We changed python version on slave to match the one on master's.

Also we deleted all data on slave and started a new georep session from scratch. It went well for ~13 hours but we're getting the same error message:

[2022-09-29 07:16:46.154886] E [syncdutils(worker /bricks/brick1/data):325:log_raise_exception] : connection to peer is broken [2022-09-29 07:16:46.155607] E [syncdutils(worker /bricks/brick1/data):847:errlog] Popen: command returned error [{cmd=ssh -oPasswordAuthentication=no -oStrictHostKeyChecking=no -i /var/lib/glusterd/geo-replication/secret.pem -p 22 -oControlMaster=auto -S /tmp/gsyncd-aux-ssh-9K4Fob/1caaca939375a14a7509312ce698bd03.sock slave_node_04 /usr/libexec/glusterfs/gsyncd slave mastervol georep::session --master-node master_node_25 --master-node-id b2af376f-8673-4cca-9b06-6db65b559118 --master-brick /bricks/brick1/data --local-node slave_node_04 --local-node-id 9fe2fd13-dd3a-498d-ad56-09c8f3ce2bac --slave-timeout 120 --slave-log-level INFO --slave-gluster-log-level INFO --slave-gluster-command-dir /usr/sbin --master-dist-count 12}, {error=1}] [2022-09-29 07:16:46.155893] E [syncdutils(worker /bricks/brick1/data):851:logerr] Popen: ssh> failed with UnicodeDecodeError: 'ascii' codec can't decode byte 0xc3 in position 63: ordinal not in range(128). [2022-09-29 07:16:46.558873] I [gsyncdstatus(monitor):248:set_worker_status] GeorepStatus: Worker Status Change [{status=Faulty}] [2022-09-29 07:16:58.372021] I [gsyncdstatus(monitor):248:set_worker_status] GeorepStatus: Worker Status Change [{status=Initializing...}] [2022-09-29 07:16:58.372637] I [monitor(monitor):160:monitor] Monitor: starting gsyncd worker [{brick=/bricks/brick1/data}, {slave_node=slave_node_04}]

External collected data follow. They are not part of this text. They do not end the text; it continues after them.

(* ===== verification/ChannelMgr.v ===== *)
(** * The channels of a team (src/server/game/Chat/Channels/ChannelMgr.h and
    ChannelMgr.cpp)

    A manager keeps the channels of one side under their lower-case names.  The
    channel a name refers to is found by that key, and a session's command on a
    channel is a lookup followed by the channel's operation.  [Utf8toWStr] is the
    decoder of the utf8 library, a parameter. *)

From stdpp Require Import base gmap list strings.
From Stdlib Require Import ZArith Lia.
From S2P Require Import Prelude ByteBuffer Util ObjectGuid WorldPacket Channel.
#[local] Open Scope Z_scope.

Definition ALLIANCE : Z := 469.
Definition HORDE : Z := 67.

Record ChannelMgr := mkChannelMgr { channels : gmap (list Z) Channel; team : Z }.
Definition new_mgr : ChannelMgr := mkChannelMgr ∅ 0.
Definition setTeam (m : ChannelMgr) (newTeam : Z) : ChannelMgr := mkChannelMgr (channels m) newTeam.

Inductive side := AllianceChannelMgr | HordeChannelMgr.
(** [forTeam]: which of the two singletons; [None] is NULL. *)
Definition forTeam (w : World) (t : Z) : option side :=
  if CONFIG_ALLOW_TWO_SIDE_INTERACTION_CHANNEL w then Some AllianceChannelMgr
  else if t =? ALLIANCE then Some AllianceChannelMgr
  else if t =? HORDE then Some HordeChannelMgr
  else None.
(** A program that keeps [P], or ends the server where [C] holds. *)
Definition may {A} (C : Prop) (P : SW -> Prop) (m : SA A) : Prop := forall w, P w -> (exists a w', m w = (Ret a, w') /\ P w') \/ C /\ (m w).1 = Crash.
Lemma may_keeps {A} C P (m : SA A) : keeps P m -> may C P m.
Proof. intros H w Hw. left. now apply H. Qed.
Lemma may_bind {A B} C P (m : SA A) (k : A -> SA B) : may C P m -> (forall a, may C P (k a)) -> may C P (let! a := m in k a).
Proof.
  intros Hm Hk w Hw. destruct (Hm w Hw) as [(a & w1 & E & H1)|[Hc E]].
  - rewrite (bind_ret _ _ _ _ _ E). now apply Hk.
  - right. split; [done|]. unfold bind. destruct (m w) as [o w']. cbn in E. now subst o.
Qed.
Lemma keeps_Add ps ss me f b : is_Some (ps !! me) -> undeleted f = true -> keeps (inside ps ss) (AddToSocialList me f b).
Proof.
  intros Hme Hf w H. destruct (social_at ps ss w me H Hme) as (s & Hs & Eg & Em & Es). pose proof H as [Hl Hfr].
  unfold AddToSocialList. rewrite (bind_ret _ _ _ _ _ Eg), (not_full ps ss w me s b H Es). destruct (Z.leb_spec 50 (count (flag_of b) (stored me (character_social w)))) as [Hfull|Hfull]; [now exists false, w|].
  assert (Hcount : forall fl n, fl = 0 \/ (exists n', stored me (character_social w) !! f = Some (fl, n')) ->
            forall c, count (flag_of c) (<[f := (Z.lor fl (flag_of b), n)]> (stored me (character_social w))) <= 50).
  { intros fl n Hfl c. pose proof (count_add b c (stored me (character_social w)) f fl n Hfl) as Hc. pose proof (list_limits ps ss w me c H). destruct (decide (c = b)) as [->|]; lia. }
  rewrite Em. pose proof (saved_lookup (m_playerSocialMap s) f) as Hsaved. rewrite Es in Hsaved.
  destruct (m_playerSocialMap s !! f) as [fi|] eqn:Efi; cbn in Hsaved.
  - destruct (flags_lor b (Flags fi) (lo_flags w Hl me f _ Hsaved)) as [Hok Eu]. eexists true, _. split; [reflexivity|]. split; [|now apply frame_alter].
    cbn [m_socialMap with_table]. rewrite (alter_set me f _ s (m_socialMap w) Hs), Eu.
    apply (commit w me (<[f := (Z.lor (Flags fi) (flag_of b), held NOTE_COLUMN (Note fi))]> (stored me (character_social w)))); try done.
    + exact (eq_ind_r _ (lo_keys w Hl) (keys_update me f (fun p => (Z.lor p.1 (flag_of b), p.2)) _)).
    + intros j. etransitivity; [exact (stored_update me f (fun p => (Z.lor p.1 (flag_of b), p.2)) _ j)|]. unfold list_at. case_decide; [|done]. subst j. apply map_eq. intros i. destruct (decide (i = f)) as [->|].
      * now rewrite lookup_alter_eq, lookup_insert_eq, Hsaved.
      * now rewrite lookup_alter_ne, lookup_insert_ne by done.
    + intros i p. rewrite lookup_insert_Some. intros [[<- <-]|[_ Hp]]; [split; [exact Hok|exact (proj2 (lo_entries w Hl me f _ Hsaved))]|now apply (lo_entries w Hl me i)].
    + apply (Hcount (Flags fi) (held NOTE_COLUMN (Note fi)) ltac:(right; eauto) false).
    + apply (Hcount (Flags fi) (held NOTE_COLUMN (Note fi)) ltac:(right; eauto) true).
    + rewrite saved_insert, Es. reflexivity.
    + apply short_insert; [exact (lo_notes w Hl me s Hs)|exact (lo_notes w Hl me s Hs f fi Efi)].
  - assert (Hno : existsb (fun r => of_pair me f r && (sr_flags r =? flag_of b)) (character_social w) = false).
    { apply not_true_is_false. intros (r & Hr & [Hp _]%andb_prop)%existsb_exists. rewrite <- list_elem_of_In in Hr. now rewrite (stored_lookup_none me f _ Hsaved Hf r Hr) in Hp. }
    eexists true, _. split; [unfold INS_CHARACTER_SOCIAL, bind, modify, set_entry, ret; rewrite Hno; reflexivity|]. split; [|now apply frame_alter].
    cbn [m_socialMap with_table]. rewrite (alter_set me f _ s (m_socialMap w) Hs).
    apply (commit w me (<[f := (flag_of b, [])]> (stored me (character_social w)))); try done.
    + cbn [character_social with_table]. rewrite map_app. apply NoDup_app. split; [apply Hl|]. split; [|apply NoDup_singleton]. intros k Hk Ek%list_elem_of_singleton. subst k.
      apply list_elem_of_fmap in Hk as (r & Ek & Hr). pose proof (stored_lookup_none me f _ Hsaved Hf r Hr) as Hp. injection Ek as E1 E2.
      assert (Hp' : of_pair me f r = true) by now apply of_pair_true. congruence.
    + intros j. cbn [character_social with_table]. rewrite stored_append by done. reflexivity.
    + intros i p. rewrite lookup_insert_Some. intros [[<- <-]|[_ Hp]]; [split; [destruct b; vm_compute; split; congruence|split; [apply held_nil|vm_compute; congruence]]|now apply (lo_entries w Hl me i)].
    + apply (Hcount 0 [] ltac:(now left) false).
    + apply (Hcount 0 [] ltac:(now left) true).
    + rewrite saved_insert, Es. cbn [Note new_friend]. rewrite held_nil. now destruct b.
    + apply short_insert; [exact (lo_notes w Hl me s Hs)|vm_compute; congruence].
Qed.
Lemma NoDup_map_filter {A B} (g : A -> B) (P : A -> Prop) `{forall x, Decision (P x)} (l : list A) : NoDup (map g l) -> NoDup (map g (filter P l)).
Proof.
  induction l as [|x l IH]; [done|]. cbn [map]. intros [Hx Hl]%NoDup_cons. rewrite filter_cons. case_decide; [|now apply IH]. cbn [map]. constructor; [|now apply IH].
  intros (y & E & [_ Hy]%list_elem_of_filter)%list_elem_of_fmap. apply Hx. rewrite E. now apply list_elem_of_fmap_2.
Qed.
(** A world written out. *)
Ltac world_parts := unfold with_socials, with_table, with_players, with_session; cbn [m_socialMap s_players s_sessions s_sent character_social].
Lemma keeps_Remove ps ss me f b : is_Some (ps !! me) -> keeps (inside ps ss) (RemoveFromSocialList me f b).
Proof.
  intros Hme w H. destruct (social_at ps ss w me H Hme) as (s & Hs & Eg & Em & Es). pose proof H as [Hl Hfr].
  unfold RemoveFromSocialList. rewrite (bind_ret _ _ _ _ _ Eg), Em. pose proof (saved_lookup (m_playerSocialMap s) f) as Hsaved. rewrite Es in Hsaved.
  destruct (m_playerSocialMap s !! f) as [fi|] eqn:Efi; [|now exists tt, w]. cbn in Hsaved.
  destruct (flags_ldiff b (Flags fi) (lo_flags w Hl me f _ Hsaved)) as (Eu & Hok & Hland). cbn [Flags set_flags]. rewrite Eu.
  pose proof (list_limits ps ss w me false H) as H1. pose proof (list_limits ps ss w me true H) as H2.
  destruct (Z.eqb_spec (Z.ldiff (Flags fi) (flag_of b)) 0) as [E0|E0].
  - eexists tt, _. split; [reflexivity|]. world_parts. rewrite alter_alter_eq.
    split; [|now apply frame_alter].
    rewrite (alter_ext _ (fun s' => mkPlayerSocial (delete f (m_playerSocialMap s)) (m_playerGUID s')) (m_socialMap w) me).
    2:{ intros s' Hs'. cbn. rewrite delete_insert_eq. congruence. }
    apply (commit w me (delete f (stored me (character_social w)))); try done.
    + apply NoDup_map_filter, Hl.
    + intros j. apply stored_delete.
    + intros i p [_ Hp]%lookup_delete_Some. now apply (lo_entries w Hl me i).
    + pose proof (listed_delete SOCIAL_FLAG_FRIEND f (stored me (character_social w))). cbn [flag_of] in H1. unfold SOCIALMGR_FRIEND_LIMIT. lia.
    + pose proof (listed_delete SOCIAL_FLAG_IGNORED f (stored me (character_social w))). cbn [flag_of] in H2. unfold SOCIALMGR_IGNORE_LIMIT. lia.
    + now rewrite saved_delete, Es.
    + intros i x [_ Hx]%lookup_delete_Some. now apply (lo_notes w Hl me s Hs i).
  - destruct Hok as [|Hok]; [done|]. eexists tt, _. split; [reflexivity|]. world_parts. split; [|now apply frame_alter].
    rewrite (alter_set me f _ s (m_socialMap w) Hs).
    assert (Hc : forall c, count (flag_of c) (<[f := (Z.ldiff (Flags fi) (flag_of b), held NOTE_COLUMN (Note fi))]> (stored me (character_social w))) <= 50).
    { intros c. pose proof (list_limits ps ss w me c H). etransitivity; [apply count_insert_le|]; [|lia]. intros Hfl. exists (Flags fi, held NOTE_COLUMN (Note fi)). split; [done|]. now apply Hland. }
    apply (commit w me (<[f := (Z.ldiff (Flags fi) (flag_of b), held NOTE_COLUMN (Note fi))]> (stored me (character_social w)))); try done.
    + exact (eq_ind_r _ (lo_keys w Hl) (keys_update me f (fun p => (Z.ldiff p.1 (flag_of b), p.2)) _)).
    + intros j. etransitivity; [exact (stored_update me f (fun p => (Z.ldiff p.1 (flag_of b), p.2)) _ j)|]. unfold list_at. case_decide; [|done]. subst j.
      apply map_eq. intros i. destruct (decide (i = f)) as [->|]; [now rewrite lookup_alter_eq, lookup_insert_eq, Hsaved|now rewrite lookup_alter_ne, lookup_insert_ne by done].
    + intros i p. rewrite lookup_insert_Some. intros [[<- <-]|[_ Hp]]; [split; [exact Hok|exact (proj2 (lo_entries w Hl me f _ Hsaved))]|now apply (lo_entries w Hl me i)].
    + exact (Hc false).
    + exact (Hc true).
    + now rewrite saved_insert, Es.
    + apply short_insert; [exact (lo_notes w Hl me s Hs)|exact (lo_notes w Hl me s Hs f fi Efi)].
Qed.
(** A note that overflows the buffer of [utf8truncate] and is for somebody on the list
    ends the program; every other one keeps the invariant. *)
Definition overflows (note : list Z) : Prop := utf8truncate note 48 = None.
Lemma truncate_short note n : utf8truncate note 48 = Some n -> zlen n <= zlen note.
Proof.
  assert (H0 : 0 <= zlen note) by (unfold zlen; lia). assert (H1 : zlen (@nil Z) = 0) by done. unfold utf8truncate. destruct (utf8_distance note) as [k|]; [|intros [= <-]; lia].
  case_if; [intros [= <-]; lia|]. destruct (utf8to16 note) as [u|]; [|intros [= <-]; lia]. case_if; [done|].
  destruct (utf16to8 _) as [o|]; [|intros [= <-]; lia]. destruct (Z.ltb_spec (zlen note) (zlen o)); [done|]. now intros [= <-].
Qed.
Lemma may_Note ps ss me f note : is_Some (ps !! me) -> zlen note <= TEXT_LIMIT -> may (overflows note) (inside ps ss) (SetFriendNote me f note).
Proof.
  intros Hme Hsize w H. destruct (social_at ps ss w me H Hme) as (s & Hs & Eg & Em & Es). pose proof H as [Hl Hfr].
  unfold SetFriendNote. rewrite (bind_ret _ _ _ _ _ Eg), Em. pose proof (saved_lookup (m_playerSocialMap s) f) as Hsaved. rewrite Es in Hsaved.
  destruct (m_playerSocialMap s !! f) as [fi|] eqn:Efi; [|left; now exists tt, w]. cbn in Hsaved. unfold overflows. destruct (utf8truncate note 48) as [n|] eqn:En; [|now right].
  pose proof (truncate_short note n En) as Hshort.
  left. eexists tt, _. split; [reflexivity|]. world_parts. split; [|now apply frame_alter].
  rewrite (alter_set me f _ s (m_socialMap w) Hs).
  assert (Hc : forall c, count (flag_of c) (<[f := (Flags fi, held NOTE_COLUMN n)]> (stored me (character_social w))) <= 50).
  { intros c. pose proof (list_limits ps ss w me c H). etransitivity; [apply count_insert_le|]; [|lia]. intros Hfl. now exists (Flags fi, held NOTE_COLUMN (Note fi)). }
  apply (commit w me (<[f := (Flags fi, held NOTE_COLUMN n)]> (stored me (character_social w)))); try done.
  - exact (eq_ind_r _ (lo_keys w Hl) (keys_update me f (fun p => (p.1, held NOTE_COLUMN n)) _)).
  - intros j. etransitivity; [exact (stored_update me f (fun p => (p.1, held NOTE_COLUMN n)) _ j)|]. unfold list_at. case_decide; [|done]. subst j.
    apply map_eq. intros i. destruct (decide (i = f)) as [->|]; [now rewrite lookup_alter_eq, lookup_insert_eq, Hsaved|now rewrite lookup_alter_ne, lookup_insert_ne by done].
  - intros i p. rewrite lookup_insert_Some. intros [[<- <-]|[_ Hp]]; [|now apply (lo_entries w Hl me i)].
    pose proof (held_less NOTE_COLUMN n). split; [exact (lo_flags w Hl me f _ Hsaved)|split; [apply held_again|cbn; lia]].
  - exact (Hc false).
  - exact (Hc true).
  - now rewrite saved_insert, Es.
  - apply short_insert; [exact (lo_notes w Hl me s Hs)|cbn; lia].
Qed.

The following message can be found on the slave node 04:

[2022-09-29 07:40:09.772802] E [syncdutils(slave master_node_04/bricks/brick1/data):363:log_raise_exception] : FAIL: Traceback (most recent call last): File "/usr/libexec/glusterfs/python/syncdaemon/syncdutils.py", line 393, in twrap tf(*aargs) File "/usr/libexec/glusterfs/python/syncdaemon/resource.py", line 1163, in t = syncdutils.Thread(target=lambda: (repce.service_loop(), File "/usr/libexec/glusterfs/python/syncdaemon/repce.py", line 94, in service_loop self.q.put(recv(self.inf)) File "/usr/libexec/glusterfs/python/syncdaemon/repce.py", line 63, in recv return pickle.load(inf.buffer) UnicodeDecodeError: 'ascii' codec can't decode byte 0xc3 in position 63: ordinal not in range(128)

Shwetha-Acharya commented 2 years ago

What is the current version?

AltOscar commented 2 years ago

Current python version is 2.7.5 in all nodes, slave and master Current glusterfs version is 9.6 in all nodes aswell

stale[bot] commented 1 year ago

Thank you for your contributions. Noticed that this issue is not having any activity in last ~6 months! We are marking this issue as stale because it has not had recent activity. It will be closed in 2 weeks if no one responds with a comment here.

stale[bot] commented 1 year ago

Closing this issue as there was no update since my last update on issue. If this is an issue which is still valid, feel free to open it.